_Task prompt_
What you return should be the lines from the first line of the records below through the line holding "the coils of", unchanged.

_Records shown_
★ ★ ★

(** X12: what a call of [maxwell_filter] that returns has done, for a
    record without bad channels, with distinct channel names, and
    non-negative orders.  The MEG channels are the [n >= 1] leading
    channels.  The bases [S_in], [S_out] were assembled for the coils of
    these channels about the origin divided by 1000; the object returned is
    a new one, not the input; it holds the MEG channels only, the shield
    flag [False], a provenance record (orders, origin in metres, [n]
    sensors, as many moments as the pseudo-inverse has rows) in front of the
    input's history, and as data what the projection-and-reconstruction step
    returns on the first [n] data rows.  The input is left restricted to the
    MEG channels, no other object is touched, and the effects came in the
    order: coils, channel restriction, internal then external assembly,
    pseudo-inverse, copy, data assignment. *)
Theorem maxwell_filter_returns_filtered_copy g_in g_out pinv geometry raw origin
    (int_order ext_order : Z) w r raw_sss w' :
  objs w !! raw = Some r -> bads (info r) = [] -> NoDup (ch_names (info r)) ->
  (0 <= int_order)%Z -> (0 <= ext_order)%Z ->
  maxwell_filter g_in g_out pinv geometry raw origin int_order ext_order w =
    (Ok raw_sss, w') ->
  exists n S_in S_out out r_sss w1,
    (0 < n /\ n <= length (chs (info r)) /\
     Forall is_meg (take n (chs (info r))) /\
     Forall (fun c => ~ is_meg c) (drop n (chs (info r)))) /\
    _sss_basis g_in g_out (to_metres origin)
               (_create_coils geometry (take n (chs (info r)))) int_order ext_order
               (World (<[raw := restricted r n]> (objs w))
                      (trace w ++ [EvCreateCoils; EvPickChannels raw])) =
      (Ok (S_in, S_out), w1) /\
    projection_step pinv S_in S_out
      (coil_scale_of (_create_coils geometry (take n (chs (info r)))))
      (take_rows (take_rows (_data r) (seq 0 n)) (seq 0 n)) = Ok out /\
    raw_sss <> raw /\ objs w !! raw_sss = None /\
    objs w' = <[raw_sss := r_sss]> (<[raw := restricted r n]> (objs w)) /\
    info r_sss =
      MkInfo (take n (chs (info r))) [] (Some false)
             (Some (provenance origin int_order ext_order n
                      (nrows (pinv 1e-15%R (real_part (np_c_ S_in S_out))))
                      :: default [] (proc_history (info r)))) /\
    nd_eq (_data r_sss) out /\ ncols out = ncols (_data r) /\
    trace w' =
      trace w ++ [EvCreateCoils; EvPickChannels raw]
      ++ writes Internal n (Z.to_nat (n_columns int_order))
      ++ writes External n (Z.to_nat (n_columns ext_order))
      ++ [EvPinv; EvCopy raw raw_sss; EvAssignData raw_sss].
Proof.
  intros Hr Hb Hnd Hi He H.
  assert (Hlay : exists n, 0 < n /\ n <= length (chs (info r)) /\
                   Forall is_meg (take n (chs (info r))) /\
                   Forall (fun c => ~ is_meg c) (drop n (chs (info r)))).
  { pose proof H as H0. unfold maxwell_filter in H0.
    apply M_bind_inv in H0 as (r0 & w0 & Hd & H0).
    unfold deref in Hd. rewrite Hr in Hd. injection Hd as <- <-.
    rewrite Hb in H0. cbn [length Nat.ltb Nat.leb] in H0.
    apply M_bind_inv in H0 as ([[coils picks] data] & w0 & Hsel & _).
    by eapply select_meg_layout. }
  destruct Hlay as (n & Hn & Hle & Hmeg & Hrest).
  set (coils := _create_coils geometry (take n (chs (info r)))) in *.
  set (w0 := World (<[raw := restricted r n]> (objs w))
                   (trace w ++ [EvCreateCoils; EvPickChannels raw])).
  assert (Hlen : length coils = n).
  { unfold coils, _create_coils. rewrite length_fmap, length_take. lia. }
  destruct (Z_le_gt_dec (get_num_moments int_order ext_order) (Z.of_nat (length coils)))
    as [Hfit|Hgt]; cycle 1.
  { exfalso.
    rewrite (maxwell_filter_prefix _ _ _ _ _ _ _ _ _ _ n Hr Hb Hnd Hn Hle Hmeg Hrest) in H.
    cbv zeta in H. fold coils w0 in H. unfold mbind, M_bind in H.
    rewrite (sss_basis_rejects g_in g_out (to_metres origin) coils int_order ext_order w0
               Hi He Hgt) in H.
    discriminate. }
  destruct (sss_basis_returns g_in g_out (to_metres origin) coils int_order ext_order w0
              Hi He Hfit) as (A_in & A_out & Hrun & [HnA _] & _).
  set (S_in := normalize_columns (scale_rows A_in (coil_scale_of coils))) in *.
  set (S_out := normalize_columns (scale_rows A_out (coil_scale_of coils))) in *.
  destruct (reconstruct pinv S_in S_out
              (take_rows (take_rows (_data r) (seq 0 n)) (seq 0 n)) (coil_scale_of coils))
    as [[mm recon]|e] eqn:Hrec; cycle 1.
  { exfalso.
    rewrite (maxwell_filter_prefix _ _ _ _ _ _ _ _ _ _ n Hr Hb Hnd Hn Hle Hmeg Hrest) in H.
    cbv zeta in H. erewrite M_bind_ok in H; [|exact Hrun]. cbv beta iota in H.
    erewrite M_bind_ok in H; [|unfold emit; reflexivity].
    unfold lift, mbind, M_bind in H. fold coils in H. rewrite Hrec in H. discriminate. }
  destruct (maxwell_filter_success g_in g_out pinv geometry raw origin int_order
              ext_order w r n _ _ _ mm recon Hr Hb Hnd Hn Hle Hmeg Hrest Hrun)
    as (l & r_sss & Hres & Hne & Hfr & Hinfo & Hnr & Hnc & Hit);
    [reflexivity | unfold S_in; cbn; congruence | exact Hrec |].
  rewrite Hres in H. injection H as <- <-.
  pose proof (reconstruct_inv _ _ _ _ _ _ _ Hrec) as Hinv. cbv zeta in Hinv.
  destruct Hinv as (_ & _ & _ & Hmm & Hre).
  exists n, S_in, S_out, (div_rows recon (coil_scale_of coils)), r_sss.
  eexists.
  split; [split_and!; assumption|].
  split; [exact Hrun|].
  split; [unfold projection_step; fold coils; rewrite Hrec; reflexivity|].
  split; [exact Hne|]. split; [exact Hfr|]. split; [reflexivity|].
  split; [rewrite Hinfo, Hmm; reflexivity|].
  split; [|split].
  - unfold nd_eq. rewrite Hnr, Hnc. rewrite Hre at 1 2. cbn [nrows ncols div_rows take_rows].
    split_and!; [unfold S_in; cbn; congruence | reflexivity |].
    intros i j _ _. rewrite Hit. reflexivity.
  - rewrite Hre. reflexivity.
  - cbn [trace w0]. rewrite Hlen, <- !app_assoc. reflexivity.
Qed.
(** * falco_rule_evaluator: expression-tree builder and evaluator

    A shallow embedding of [src/falco_rule_evaluator.py]: the [Node] and
    [Tree] classes, [eval_to_bool], [Tree.construct_tree] (a shunting-yard
    style builder working on two stacks), [Tree.evaluate] (a recursive
    evaluator) and [main] with its tokenizer, followed by the properties
    established about them.

    Conventions of the embedding:
    - a Python list used as a stack is a Rocq list whose HEAD is the top
      ([append] is cons, [pop()] removes the head, [stack[-1]] is the head);
    - a Python exception is the [Raise] outcome; [pop()] on an empty list
      raises [IndexError], a failed dictionary lookup raises [KeyError];
    - an event (a [dict] from field names to values) is a [gmap string string];
    - the recursion of [evaluate] is bounded by a fuel argument, the depth of
      the call stack; [OutOfFuel] is what is left when it does not suffice. *)

From stdpp Require Import base option list strings gmap.
From Stdlib Require Import Lia Ascii.

Open Scope string_scope.
Open Scope list_scope.
Set Warnings "-register-all".

(** ** Outcomes of a call *)

Inductive exn : Type :=
| IndexError   (* pop from an empty list, index out of range *)
| KeyError.    (* key absent from a dict *)

Inductive outcome (A : Type) : Type :=
| Ret (a : A)
| Raise (e : exn)
| OutOfFuel.

Arguments Ret {A} a.
Arguments Raise {A} e.
Arguments OutOfFuel {A}.

Definition obind {A B} (m : outcome A) (k : A -> outcome B) : outcome B :=
  match m with
  | Ret a => k a
  | Raise e => Raise e
  | OutOfFuel => OutOfFuel
  end.

#[global] Instance outcome_ret : MRet outcome := @Ret.
#[global] Instance outcome_bind : MBind outcome := fun A B k m => obind m k.

(** ** Data model *)

(** An operand is the pair [(field, value)] made by the tokenizer. *)
Definition Operand : Type := string * string.

(** A token is a tuple (an operand) or any other value; the builder only
    compares the latter with the strings ["or"], ["and"], ["("] and [")"]. *)
Inductive Token : Type :=
| TOperand (o : Operand)
| TStr (s : string).

(** The [data] attribute of a node: the operand tuple of a leaf, or the string
    popped from the operator stack. *)
Inductive Data : Type :=
| DOperand (o : Operand)
| DStr (s : string).

(** [class Node]: [data], and the optional children [left] and [right]
    ([None] when absent). *)
Inductive Node : Type :=
| mkNode (data : Data) (left right : option Node).

Definition data (n : Node) : Data := let 'mkNode d _ _ := n in d.
Definition left (n : Node) : option Node := let 'mkNode _ l _ := n in l.
Definition right (n : Node) : option Node := let 'mkNode _ _ r := n in r.

(** [Node.leaf_check]: [self.left is None and self.right is None]. *)
Definition leaf_check (n : Node) : bool :=
  match left n, right n with
  | None, None => true
  | _, _ => false
  end.
Lemma varuint_ok v : uint64 v -> writes 128 (writeVarUInt v) readVarUIntBigNum v.
Proof. intros H. apply writeVarUInt_ok, uint64_limit, H. Qed.

Lemma varoctets_ok b :
  buffer_ok b -> writes (MAX_LENGTH + 128) (writeVarOctetString b) readVarOctetString b.
Proof.
  intros H. unfold buffer_ok in H.
  destruct (@writeVarOctetString_ok b) as (bs & Hl & Hw & Hr).
  - pose proof limit_large. unfold MAX_LENGTH in H. lia.
  - exists bs. split; [lia|]. split; assumption.
Qed.

Lemma errorCode_ok c :
  writes 1 (writeErrorCode (Some c)) readUInt8BigNum (ErrorCode_value c).
Proof.
  apply writeUInt8_ok. destruct c; simpl; lia.
Qed.

Lemma ErrorCode_of_value_value c : ErrorCode_of_value (ErrorCode_value c) = Some c.
Proof. destruct c; reflexivity. Qed.

(** The envelope: a type byte and the contents as an octet string. *)
Lemma envelope (f : Frame) (c : Buffer) :
  writeContents f = Some c -> len c <= MAX_LENGTH + 1000 ->
  exists bt be : Buffer,
    (forall w, writeTo f w = Some (w ++ bt ++ be)) /\
    (forall rest,
        peekUInt8BigNum (bt ++ be ++ rest) = Some (FrameType_value (Frame_type f)) /\
        assertType (bt ++ be ++ rest) (Frame_type f) = Some (be ++ rest) /\
        readVarOctetString (be ++ rest) = Some (c, rest)).
Proof.
  intros Hc Hlen.
  destruct (writeUInt8_ok (v := FrameType_value (Frame_type f))) as (bt & _ & Hwt & Hrt).
  { destruct f; simpl; lia. }
  destruct (@writeVarOctetString_ok c) as (be & _ & Hwe & Hre).
  { pose proof limit_large. unfold MAX_LENGTH in Hlen. lia. }
  exists bt, be. split.
  - intros w. unfold writeTo. rewrite Hwt. cbn [obind]. rewrite Hc. cbn [obind].
    unfold getBuffer. rewrite Hwe, app_assoc. reflexivity.
  - intros rest. split; [|split].
    + unfold peekUInt8BigNum. rewrite Hrt. reflexivity.
    + unfold assertType. rewrite Hrt. cbn [obind].
      rewrite Z.eqb_refl. reflexivity.
    + apply Hre.
Qed.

★ ★ ★

_Expected output_
(** X12: what a call of [maxwell_filter] that returns has done, for a
    record without bad channels, with distinct channel names, and
    non-negative orders.  The MEG channels are the [n >= 1] leading
    channels.  The bases [S_in], [S_out] were assembled for the coils of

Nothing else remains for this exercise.